*PROBLEM*.
Beginning with the first line of the data below, reproduce every line unchanged, ending with the line that holds "and cannot be".

== Segment start ==

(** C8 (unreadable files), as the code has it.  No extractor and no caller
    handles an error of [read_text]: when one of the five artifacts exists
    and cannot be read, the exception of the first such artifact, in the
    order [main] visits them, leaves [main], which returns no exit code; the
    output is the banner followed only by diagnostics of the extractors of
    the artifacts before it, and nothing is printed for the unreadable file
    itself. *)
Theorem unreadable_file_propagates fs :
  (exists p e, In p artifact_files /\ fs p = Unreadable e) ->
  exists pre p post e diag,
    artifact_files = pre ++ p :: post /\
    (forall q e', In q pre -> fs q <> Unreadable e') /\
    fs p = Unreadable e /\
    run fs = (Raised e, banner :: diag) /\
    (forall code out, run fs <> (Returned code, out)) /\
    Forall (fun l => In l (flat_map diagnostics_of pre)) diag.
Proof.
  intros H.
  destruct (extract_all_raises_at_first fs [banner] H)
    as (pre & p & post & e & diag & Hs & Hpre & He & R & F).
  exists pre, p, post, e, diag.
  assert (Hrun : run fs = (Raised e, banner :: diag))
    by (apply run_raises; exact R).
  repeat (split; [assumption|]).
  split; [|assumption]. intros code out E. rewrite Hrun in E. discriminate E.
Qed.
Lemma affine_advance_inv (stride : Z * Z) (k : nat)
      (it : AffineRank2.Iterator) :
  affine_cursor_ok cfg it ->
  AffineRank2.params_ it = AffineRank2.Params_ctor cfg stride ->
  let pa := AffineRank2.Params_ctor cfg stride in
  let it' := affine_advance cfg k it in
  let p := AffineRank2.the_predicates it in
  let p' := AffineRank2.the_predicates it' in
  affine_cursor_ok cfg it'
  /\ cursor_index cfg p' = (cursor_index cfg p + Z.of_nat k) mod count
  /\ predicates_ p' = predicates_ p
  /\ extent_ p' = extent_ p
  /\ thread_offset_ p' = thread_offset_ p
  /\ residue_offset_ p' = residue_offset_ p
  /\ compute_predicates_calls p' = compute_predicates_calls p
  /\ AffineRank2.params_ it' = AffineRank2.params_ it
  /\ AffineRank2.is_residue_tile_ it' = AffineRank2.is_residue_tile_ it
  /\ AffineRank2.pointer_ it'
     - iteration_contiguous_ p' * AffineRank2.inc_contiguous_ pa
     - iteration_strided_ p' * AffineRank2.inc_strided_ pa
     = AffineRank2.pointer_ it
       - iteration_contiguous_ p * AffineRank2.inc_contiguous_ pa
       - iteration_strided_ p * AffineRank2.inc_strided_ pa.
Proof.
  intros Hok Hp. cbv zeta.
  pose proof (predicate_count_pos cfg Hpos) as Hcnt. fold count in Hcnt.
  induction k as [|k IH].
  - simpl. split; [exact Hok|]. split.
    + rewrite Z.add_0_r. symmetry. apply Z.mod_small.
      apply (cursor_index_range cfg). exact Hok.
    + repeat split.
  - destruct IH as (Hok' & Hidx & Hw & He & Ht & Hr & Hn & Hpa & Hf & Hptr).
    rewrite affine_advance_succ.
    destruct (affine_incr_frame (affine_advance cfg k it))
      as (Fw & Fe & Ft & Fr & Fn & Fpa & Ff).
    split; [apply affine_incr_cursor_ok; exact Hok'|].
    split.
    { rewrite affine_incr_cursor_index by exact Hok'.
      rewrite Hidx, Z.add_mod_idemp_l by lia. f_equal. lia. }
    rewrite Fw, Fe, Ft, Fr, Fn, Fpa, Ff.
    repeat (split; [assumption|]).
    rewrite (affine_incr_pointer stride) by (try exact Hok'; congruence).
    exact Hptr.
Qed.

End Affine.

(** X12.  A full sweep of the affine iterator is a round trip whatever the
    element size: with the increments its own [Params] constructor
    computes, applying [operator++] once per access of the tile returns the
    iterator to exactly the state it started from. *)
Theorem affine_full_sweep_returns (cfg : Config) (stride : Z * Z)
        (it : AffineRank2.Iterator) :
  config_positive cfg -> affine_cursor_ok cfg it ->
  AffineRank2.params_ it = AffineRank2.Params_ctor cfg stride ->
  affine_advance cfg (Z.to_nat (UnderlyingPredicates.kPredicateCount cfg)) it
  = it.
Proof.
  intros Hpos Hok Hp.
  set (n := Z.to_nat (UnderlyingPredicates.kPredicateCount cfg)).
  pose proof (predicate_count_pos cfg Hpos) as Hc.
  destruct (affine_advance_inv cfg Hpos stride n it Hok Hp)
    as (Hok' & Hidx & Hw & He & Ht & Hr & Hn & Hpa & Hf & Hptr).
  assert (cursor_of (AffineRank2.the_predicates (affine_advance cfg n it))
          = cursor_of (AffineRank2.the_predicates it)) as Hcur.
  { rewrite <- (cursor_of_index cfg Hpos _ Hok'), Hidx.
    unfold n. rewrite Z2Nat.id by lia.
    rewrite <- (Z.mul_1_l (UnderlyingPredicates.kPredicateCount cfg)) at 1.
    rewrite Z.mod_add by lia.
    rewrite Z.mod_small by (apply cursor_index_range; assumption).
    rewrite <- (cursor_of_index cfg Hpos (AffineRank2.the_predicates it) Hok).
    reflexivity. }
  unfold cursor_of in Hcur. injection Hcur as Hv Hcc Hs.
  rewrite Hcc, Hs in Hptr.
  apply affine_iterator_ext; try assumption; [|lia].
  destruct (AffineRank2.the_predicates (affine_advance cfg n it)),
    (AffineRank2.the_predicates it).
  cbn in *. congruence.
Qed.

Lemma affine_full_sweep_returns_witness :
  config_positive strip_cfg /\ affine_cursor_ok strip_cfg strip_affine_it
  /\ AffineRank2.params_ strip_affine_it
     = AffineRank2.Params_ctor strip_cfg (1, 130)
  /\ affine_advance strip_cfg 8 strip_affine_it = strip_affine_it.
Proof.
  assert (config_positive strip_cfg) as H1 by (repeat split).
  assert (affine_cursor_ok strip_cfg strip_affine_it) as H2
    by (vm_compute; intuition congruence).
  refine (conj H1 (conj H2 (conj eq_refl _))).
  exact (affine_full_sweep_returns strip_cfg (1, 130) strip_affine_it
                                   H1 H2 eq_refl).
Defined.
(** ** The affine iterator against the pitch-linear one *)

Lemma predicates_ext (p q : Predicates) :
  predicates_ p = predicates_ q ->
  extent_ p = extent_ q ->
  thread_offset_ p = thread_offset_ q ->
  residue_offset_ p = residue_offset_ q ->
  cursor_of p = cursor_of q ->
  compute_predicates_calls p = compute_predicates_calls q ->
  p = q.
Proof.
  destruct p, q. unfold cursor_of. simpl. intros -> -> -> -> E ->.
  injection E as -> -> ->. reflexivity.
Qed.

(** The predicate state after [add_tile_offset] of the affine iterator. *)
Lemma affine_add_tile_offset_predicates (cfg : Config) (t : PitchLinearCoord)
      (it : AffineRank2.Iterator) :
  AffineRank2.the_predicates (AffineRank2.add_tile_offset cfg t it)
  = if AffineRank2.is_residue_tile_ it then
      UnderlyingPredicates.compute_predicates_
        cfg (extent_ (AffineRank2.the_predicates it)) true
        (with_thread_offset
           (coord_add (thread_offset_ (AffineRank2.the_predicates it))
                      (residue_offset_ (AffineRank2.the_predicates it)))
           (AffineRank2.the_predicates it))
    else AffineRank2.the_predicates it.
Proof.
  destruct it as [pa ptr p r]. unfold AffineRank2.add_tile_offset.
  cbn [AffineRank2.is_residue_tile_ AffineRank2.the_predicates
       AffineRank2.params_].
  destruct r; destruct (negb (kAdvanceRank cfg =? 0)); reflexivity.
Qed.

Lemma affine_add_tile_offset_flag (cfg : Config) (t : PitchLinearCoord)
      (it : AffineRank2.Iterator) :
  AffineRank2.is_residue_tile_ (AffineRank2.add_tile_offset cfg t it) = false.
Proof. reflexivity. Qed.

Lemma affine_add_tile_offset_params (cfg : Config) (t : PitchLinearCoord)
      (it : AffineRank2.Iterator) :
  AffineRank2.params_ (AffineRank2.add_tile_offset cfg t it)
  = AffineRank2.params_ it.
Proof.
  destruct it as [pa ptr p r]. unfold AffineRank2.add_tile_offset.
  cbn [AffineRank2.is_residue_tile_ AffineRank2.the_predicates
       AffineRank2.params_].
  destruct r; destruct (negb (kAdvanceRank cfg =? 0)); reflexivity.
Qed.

== Segment end ==

*WRITTEN SOLUTION*.
(** C8 (unreadable files), as the code has it.  No extractor and no caller
    handles an error of [read_text]: when one of the five artifacts exists
    and cannot be read, the exception of the first such artifact, in the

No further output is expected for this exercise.